Smith, Kiki (b. 1954). Her Memory. Barcelona: Fundacio Joan Miro, Published in 2009 and Executed in 2014. Dimensions variable. Ink, graphite, glitter and Nepalese paper on printed book with paper collage. Extensively collaged and drawn by the artist on 23 pages and the front and back covers.
Opening Bid: $5,000
A pioneer of the art world since her emergence in the 1970s, Kiki Smith has a diverse practice involving several different media, and an eclectic style blending formalist technique with non-traditional and outsider art. Within this wide-ranging mix, two of Smith’s most frequently recurring subjects are the human body and narratives adapted from mythology or folktale. Widely acclaimed for their representation of both the physical, carnal and the dream-like, Smith’s images can amaze with their familiarity as well as their alien-ness. The relationships between humans and nature, or humans and animals, appear frequently in Smith’s work, as do inanimate objects endowed with lifelike qualities. This spirituality attached to the body is attributed by Smith to her Catholic upbringing, and it greatly informs the work that she produces.

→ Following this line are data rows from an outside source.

Lemma receive_bounded kind i s :
  bounded_queues s → bounded_queues (receive kind i s).1.
Proof.
  intros Hb. unfold receive.
  destruct (chan_of kind i s ≫= try_recv) as [[ev ch']|] eqn:Hr; [|done].
  intros kind' chans. simpl. rewrite lookup_alter.
  case_decide as Hk; [|by apply Hb]. subst kind'.
  unfold chan_of in Hr.
  destruct (watchers s !! kind) as [chans0|] eqn:Hw; simpl in *; [|done].
  intros [= <-]. destruct (chans0 !! i) as [ch|] eqn:Hi; simpl in Hr; [|done].
  apply Forall_insert; [by apply (Hb kind)|].
  pose proof (Hb kind chans0 Hw) as Hall.
  rewrite Forall_lookup in Hall. destruct (Hall i ch Hi) as [Hcap Hlen].
  unfold try_recv in Hr. destruct (buf ch) as [|ev0 rest] eqn:Hbuf; [done|].
  injection Hr as <- <-. split; simpl; [done|]. simpl in Hlen. lia.
Qed.

Lemma call_bounded (c : Call) s : bounded_queues s → bounded_queues (call c s).
Proof.
  intros Hb. destruct c; simpl.
  - by apply Put_bounded.
  - by apply Delete_bounded.
  - unfold UpdateStatus. destruct (Get _ _ _ _) as [res|]; [|done].
    pose proof (Put_bounded now2 fresh s
                  (set_Status (set_LastUpdated now1 status) res) Hb) as HP.
    by destruct (Put _ _ _ _) as [[s' r'] e].
  - unfold CreateExecution. destruct (marshal _); [|done].
    destruct (db_open s); [|done]. by destruct (insert_execution _ _ _).
  - unfold UpdateExecution. destruct (marshal _); [|done].
    by destruct (db_open s).
  - unfold AppendExecutionLog. by destruct (db_open s).
  - unfold SaveCheckpoint. by destruct (db_open s).
  - by apply Watch_bounded.
  - by apply receive_bounded.
  - done.
Qed.

(** From the new store on, every channel has capacity 100 and never holds
    more than 100 events. *)
Lemma queues_stay_bounded (cs : list Call) :
  bounded_queues (calls cs (NewSQLiteStore (Any := Any))).
Proof.
  unfold calls.
  assert (Hinit : bounded_queues (NewSQLiteStore (Any := Any))) by done.
  revert Hinit. generalize (NewSQLiteStore (Any := Any)).
  induction cs as [|c cs IH]; intros s Hb; [done|].
  simpl. apply IH. by apply call_bounded.
Qed.

Lemma Put_succeeds now fresh s r :
  db_open s = true →
  is_Some (marshal (stamp now fresh r)) →
  Put now fresh s r =
    ((Put now fresh s r).1.1, stamp now fresh r, None).
Proof.
  intros Ho [d Hm]. unfold Put. by rewrite Hm, Ho.
Qed.

Lemma Delete_succeeds kind namespace name s res :
  getUnlocked kind namespace name s = Ok res →
  Delete kind namespace name s =
    (emit kind {| Type_ := EventDeleted; Resource := res |}
       (with_resources (delete (kind, namespace, name) (resources s)) s),
     None).
Proof.
  intros Hg. unfold Delete. rewrite Hg.
  destruct (db_open s) eqn:Ho; [done|].
  unfold getUnlocked in Hg. by rewrite Ho in Hg.
Qed.

(** C8.  [Watch] registers a channel of capacity 100 with an empty queue.
    An event published for a kind is offered to every channel of the kind,
    one by one: a channel whose queue is full is left as it is, a channel
    with room gets the event appended.  So with a full subscriber [i] and a
    subscriber [j] with room, a [Put] (on an open database, of a resource
    json can write) and a [Delete] (of a resource that is stored) still
    return no error, [i] keeps its queue and [j] receives the event. *)
Theorem full_queue_drops_event kind ev s i j (full ch : Chan Any) :
  chan_of kind i s = Some full →
  (cap full ≤ length (buf full))%nat →
  chan_of kind j s = Some ch →
  (length (buf ch) < cap ch)%nat →
  chan_of kind (Watch kind s).2 (Watch kind s).1 =
    Some {| cap := 100; buf := [] |} ∧
  chan_of kind i (emit kind ev s) = Some full ∧
  chan_of kind j (emit kind ev s) =
    Some {| cap := cap ch; buf := buf ch ++ [ev] |} ∧
  (∀ now fresh r,
     Kind r = kind → db_open s = true →
     is_Some (marshal (stamp now fresh r)) →
     ∃ s' e, Put now fresh s r = (s', stamp now fresh r, None) ∧
       chan_of kind i s' = Some full ∧
       chan_of kind j s' = Some {| cap := cap ch; buf := buf ch ++ [e] |} ∧
       Resource e = stamp now fresh r) ∧
  (∀ namespace name res,
     getUnlocked kind namespace name s = Ok res →
     ∃ s', Delete kind namespace name s = (s', None) ∧
       chan_of kind i s' = Some full ∧
       chan_of kind j s' =
         Some {| cap := cap ch;
                 buf := buf ch ++ [{| Type_ := EventDeleted;
                                      Resource := res |}] |}).
Proof.
  intros Hi Hfull Hj Hroom.
  assert (Hemit : ∀ e s0, watchers s0 = watchers s →
            chan_of kind i (emit kind e s0) = Some full ∧
            chan_of kind j (emit kind e s0) =
              Some {| cap := cap ch; buf := buf ch ++ [e] |}).
  { intros e s0 Hw. rewrite !chan_of_emit. unfold chan_of in *.
    rewrite Hw, Hi, Hj. simpl.
    by rewrite try_send_full, try_send_room. }
  split_and!.
  - apply Watch_new_chan.
  - by apply Hemit.
  - by apply Hemit.
  - intros now fresh r <- Ho Hm.
    pose proof (Put_succeeds _ _ _ _ Ho Hm) as HP.
    destruct (Put_ok_inv _ _ _ _ _ _ HP) as (_ & _ & d & _ & Hs').
    eexists _, _. split; [exact HP|]. rewrite Hs'.
    rewrite stamp_Kind. split_and!; [by apply Hemit..|done].
  - intros namespace name res Hg. eexists. split; [by apply Delete_succeeds|].
    by apply Hemit.
Qed.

In Her Memory, Smith has made several large-scale cut-outs from tissue-like Nepalese paper and attached them to the pages of an exhibition catalogue. This catalogue, from 2009, features her signature body-based work coupled with appropriated and altered famous female figures such as the Virgin Mary or suffragettes. Keeping in this theme, the most eye-catching cut-out attached to the book is a larger-than-life-sized figure of a woman outlined in ink and puffy glue and glitter, signaling Smith’s reliance on craft or non-traditional art materials. Some of the cut-outs, such as this one, feature drawings, while others contain etchings and rubbings. Many relate to the works illustrated on the opposite page. For example, in one place the patterned bark of a tree trunk shown in the book has been replicated in a rubbing on the Nepalese paper, which folds out from the book. On several pages, Smith has taken graphite and added to the drawings illustrated, creating new drawings in the process. Her Memory thus represents Smith’s continuing ability to meld many different influences and desires in her art, and to tap the new and uncharted in her practice.